Posted by Formerly Dan from BC, a resident of Bridle Creek,
on Jun 2, 2014 at 5:50 pm

Formerly Dan from BC is a registered user.

Art/Peter,

LOL!

That's all you got, huh genius?

Refute or shut...

Oh forget it!

Dan


Posted by JP, a resident of Birdland,
on Jun 3, 2014 at 3:25 am

Posted by Art Friedman, "I already mentioned a number of areas where more tax money might best be applied. Education (e.g., smaller class sizes), a more functional criminal justice system (e.g., reduced case loads for public defenders), higher pay for professors...."
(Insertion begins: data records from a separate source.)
Lemma settle_has_row r w : has_row r w -> has_row r (settle w).
Proof.
  intros (Hw & Hs & Hr). split; [now apply settle_ok|]. unfold sessions_stay, settle in *.
  destruct (m_others w) as [|o l] eqn:E; [now rewrite E|]. cbn. apply Forall_cons in Hs as [Ho Hl]. split; [exact Hl|].
  destruct (mdb_ok _); [now apply Ho | exact Hr].
Qed.
Lemma query_row {A} r (f : MDb -> A) : preserves (has_row r) (query f).
Proof. intros w Hw. cbn. now apply settle_has_row. Qed.
Lemma scalar_row {A} r table (p : A -> bool) : preserves (has_row r) (scalar_one_or_none table p).
Proof. unfold scalar_one_or_none. apply preserves_bind; [apply query_row | intros; apply preserves_lift]. Qed.
Lemma commit_row {A} r (f : MDb -> A * MDb) :
  (forall d, In r d.(daily_sessions) -> In r (snd (f d)).(daily_sessions)) -> preserves (has_row r) (commit_returning f).
Proof.
  intros Hf w Hw. apply settle_has_row in Hw as (H1 & H2 & H3). unfold commit_returning. specialize (Hf _ H3).
  destruct (f (m_db (settle w))) as [a d]. destruct (mdb_ok d) eqn:E; cbn in *; repeat split; auto.
Qed.
Lemma utcnow_row r : preserves (has_row r) utcnow.
Proof. apply preserves_gets. Qed.
#[local] Hint Resolve query_row scalar_row utcnow_row : preserves.
Lemma refresh_row_row {A} r (table : MDb -> list A) id n : preserves (has_row r) (refresh_row table id n).
Proof. unfold refresh_row. preserve. Qed.
Lemma create_row {A} r (table : MDb -> list A) id add again missing :
  (forall d, In r d.(daily_sessions) -> In r (snd (add d)).(daily_sessions)) -> (forall e, preserves (has_row r) (missing e)) ->
  preserves (has_row r) (create_or_refetch table id add again missing).
Proof.
  intros Ha Hm. unfold create_or_refetch. pose proof (commit_row r add Ha). pose proof @refresh_row_row. preserve; auto.
Qed.
Lemma cycles_row r u expiries today : preserves (has_row r) (get_or_create_active_cycle u expiries today).
Proof.
  unfold get_or_create_active_cycle. preserve. apply create_row; [auto | intros; apply preserves_raise].
Qed.
Lemma past_row r u today : preserves (has_row r) (complete_past_cycles u today).
Proof. unfold complete_past_cycles. preserve. unfold commit_with. now apply commit_row. Qed.
Lemma today_row r u c day hol : preserves (has_row r) (get_or_create_today u c day hol).
Proof.
  unfold get_or_create_today. preserve. apply create_row; [|intros; apply preserves_raise].
  intros d Hd. cbn. apply in_or_app. now left.
Qed.
Lemma cycle_of_row r s : preserves (has_row r) (cycle_of s).
Proof. unfold cycle_of. preserve. Qed.
Lemma side_row r m u e a ot : preserves (has_row r) (side_symbol m u e a ot).
Proof. unfold side_symbol. preserve. Qed.
Lemma contract_row r s : preserves (has_row r) (_contract_id s).
Proof. unfold _contract_id. preserve. Qed.
#[local] Hint Resolve cycles_row past_row today_row cycle_of_row side_row contract_row : preserves.
Lemma snapshot_row r s m c n t : preserves (has_row r) (snapshot s m c n t).
Proof. unfold snapshot. preserve. apply create_row; [auto | intros; apply preserves_ret]. Qed.
#[local] Hint Resolve snapshot_row : preserves.

Definition both_rows (r s : DailySession) (w : MWorld) : Prop := has_row r w /\ has_row s w.
Lemma triple_both {A} r s (m : MM A) : (forall x, preserves (has_row x) m) ->
  triple (both_rows r s) m (fun _ => both_rows r s) (fun _ => has_row r).
Proof.
  intros H w [Hr Hs]. pose proof (H r w Hr) as H1. pose proof (H s w Hs) as H2.
  destruct (m w) as [[a|e] w']; [now split | exact H1].
Qed.
(** A query returns a row of its table. *)
Lemma scalar_found {A} r (table : MDb -> list A) (p : A -> bool) :
  triple (has_row r) (scalar_one_or_none table p)
    (fun o w => has_row r w /\ forall x, o = Some x -> In x (table w.(m_db))) (fun _ => has_row r).
Proof.
  intros w Hw. pose proof (settle_has_row r w Hw) as Hw'. unfold scalar_one_or_none. mrun.
  destruct (one_or_none p (table (m_db (settle w)))) as [o|e] eqn:E; [|exact Hw'].
  split; [exact Hw'|]. intros x ->. now apply one_or_none_Some in E.
Qed.
Lemma today_found r u c day hol :
  triple (has_row r) (get_or_create_today u c day hol)
    (fun o w => has_row r w /\ forall s, o = Some s -> In s w.(m_db).(daily_sessions)) (fun _ => has_row r).
Proof.
  unfold get_or_create_today. destruct (negb _); [now apply triple_ret; auto|].
  eapply triple_bind; [apply scalar_found|]. intros [s|].
  - apply triple_ret. intros w [H1 H2]. split; [exact H1 | intros x [= <-]; now apply H2].
  - unfold create_or_refetch. eapply triple_bind with (R := fun x w => has_row r w /\ forall s, x = inr (Some s) -> In s w.(m_db).(daily_sessions)).
    + eapply triple_try with (Y := fun _ => has_row r).
      * intros w [Hw _]. assert (preserves (has_row r) (commit_returning (insert_session (cy_id c) (upper (strip u)) day))) as P.
        { apply commit_row. intros d Hd. cbn. apply in_or_app. now left. }
        specialize (P w Hw). unfold bind. destruct (commit_returning _ w) as [[x|e] w']; cbn in *; [split; [exact P | discriminate] | exact P].
      * intros e. eapply triple_bind; [apply scalar_found|]. intros [s|].
        -- apply triple_ret. intros w [H1 H2]. split; [exact H1 | intros x [= <-]; now apply H2].
        -- intros w [H _]. exact H.
    + intros [x|o].
      * unfold refresh_row. eapply triple_bind with (R := fun y w => has_row r w /\ forall s, y = s -> In s w.(m_db).(daily_sessions)).
        -- eapply triple_bind; [eapply triple_pre; [apply scalar_found | now intros w [H _]]|]. intros [y|].
           ++ apply triple_ret. intros w [H1 H2]. split; [exact H1 | intros s <-; now apply H2].
           ++ apply triple_raise. now intros w [H _].
        -- intros y. apply triple_ret. intros w [H1 H2]. split; [exact H1 | intros s [= <-]; now apply H2].
      * apply triple_ret. intros w [H1 H2]. split; [exact H1 | intros s ->; now apply H2].
Qed.
Lemma ids_of_rows w : w_ok w -> NoDup (map ds_id w.(m_db).(daily_sessions)).
Proof. unfold w_ok, mdb_ok, unique_on. rewrite !andb_true_iff, !bool_decide_eq_true. tauto. Qed.
Lemma lock_row_kept r s m now tz : locked r = true ->
  triple (both_rows r s) (lock_if_due s m now tz) (fun _ => has_row r) (fun _ => has_row r).
Proof.
  intros Hr. unfold lock_if_due. destruct (locked s) eqn:Hs; [apply triple_ret; now intros w [H _]|].
  destruct (_ <? _); [apply triple_ret; now intros w [H _]|].
  eapply triple_bind; [apply triple_both; intros x; apply scalar_row|]. intros [c|]; [|apply triple_ret; now intros w [H _]].
  eapply triple_bind; [apply triple_both; intros x; apply cycle_of_row|]. intros cy.
  destruct (nearest_strike _ _) as [atm|]; [|apply triple_ret; now intros w [H _]].
  eapply triple_bind; [apply triple_both; intros x; apply side_row|]. intros ces.
  eapply triple_bind; [apply triple_both; intros x; apply side_row|]. intros pes.
  eapply triple_bind; [apply triple_both; intros x; apply contract_row|]. intros ce.
  eapply triple_bind; [apply triple_both; intros x; apply contract_row|]. intros pe.
  eapply triple_bind with (R := fun _ => has_row r); [|intros _; apply triple_preserves, refresh_row_row].
  intros w [Wr Ws]. apply settle_has_row in Wr as (H1 & H2 & H3). apply settle_has_row in Ws as (_ & _ & H4).
  unfold commit_with, commit_returning. cbn. set (w' := settle w) in *.
  destruct (mdb_ok _) eqn:E; cbn; [|now repeat split]. repeat split; auto. cbn.
  assert (ds_id r <> ds_id s) as Hne.
  { intros Ei. assert (r = s) by (now apply (NoDup_map_inj_in ds_id _ _ _ (ids_of_rows w' H1))). congruence. }
  pose proof (update_where_In (fun x => ds_id x =? ds_id s) (lock_row s (mc_close c) atm ce pe ces pes) _ _ H3) as Hin.
  cbn in Hin. now rewrite (proj2 (Z.eqb_neq _ _) Hne) in Hin.
Qed.
Lemma advance_row r e m c u now : locked r = true -> preserves (has_row r) (_advance e m c u now).
Proof.
  intros Hr. apply preserves_triple. unfold _advance.
  eapply triple_bind; [apply triple_preserves; destruct now; preserve|]. intros t.
  eapply triple_bind; [apply triple_preserves; preserve|]. intros cfg.
  eapply triple_bind; [apply triple_preserves, past_row|]. intros ?.
  eapply triple_bind; [apply triple_preserves, cycles_row|]. intros [cy|]; [|now apply triple_ret].
  eapply triple_bind; [apply today_found|]. intros [s|]; [|apply triple_ret; now intros w [H _]].
  eapply triple_bind; [eapply triple_pre; [now apply (lock_row_kept r s)|]|].
  - intros w [H1 H2]. split; [exact H1|]. destruct H1 as (A & B & _). repeat split; auto.
  - intros s'. apply triple_preserves. preserve.
Qed.

(** A call of the engine, as the feed makes it: with the instruments and quotes
    of the moment, its failure logged. *)
Record pulse_call : Type := mkCall { pc_master : InstrumentMaster; pc_cache : LiveCache; pc_underlying : string; pc_now : option Z }.
Definition pulses (e : StraddlePulseEngine) (calls : list pulse_call) : MM unit :=
  for_each calls (fun k => try_except (_advance e k.(pc_master) k.(pc_cache) k.(pc_underlying) k.(pc_now)) (fun _ => ret tt)).

(** C35: the locked ATM is immutable: once a day's session is LOCKED, no later
    call of the engine -- at any time, with any listed strikes, any quotes, any
    candles, succeeding or failing, and with other connections working in
    between as long as they leave existing sessions alone -- changes its row, and
    it stays the only session of its underlying and day. *)
Theorem atm_never_moves e calls r w : w_ok w -> sessions_stay w -> In r w.(m_db).(daily_sessions) -> locked r = true ->
  let rows := (snd (pulses e calls w)).(m_db).(daily_sessions) in
  In r rows /\ forall s, In s rows -> ds_key s = ds_key r -> s = r.
Proof.
  intros Hw Hs Hr Hl rows. assert (has_row r (snd (pulses e calls w))) as (H1 & _ & H3).
  { unfold pulses. assert (has_row r w) as H by now repeat split. revert w Hw Hs Hr rows H. intros w _ _ _ _. revert w.
    change (preserves (has_row r) (pulses e calls)). apply preserves_for_each. intros k. apply preserves_try; [now apply advance_row|].
    intros; apply preserves_ret. }
  split; [exact H3|]. intros s Hin E. apply (NoDup_map_inj_in ds_key rows); auto.
  unfold w_ok, mdb_ok, unique_on in H1. rewrite !andb_true_iff, !bool_decide_eq_true in H1. tauto.
Qed.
So what you're saying is that everyone should keep paying more because folks like you think funding union government jobs is the answer to all problems. I respectfully disagree.




Posted by Art Friedman, a resident of Another Pleasanton neighborhood,
on Jun 3, 2014 at 8:09 am

Sorry, JP, you can 'respectfully disagree' all you want, and use what you call 'logic' to get there, but you're barking up the wrong tree. I've already passed the Golden Spatula on to Mr. Kluget. Perhaps he will deal with your scrambled eggs. I wish him all the very best.


Posted by john, a resident of Another Pleasanton neighborhood,
on Jun 3, 2014 at 9:03 am

JP,

I don't think a lot of college professors are union members. Also, American public colleges are known throughout the world for their high quality.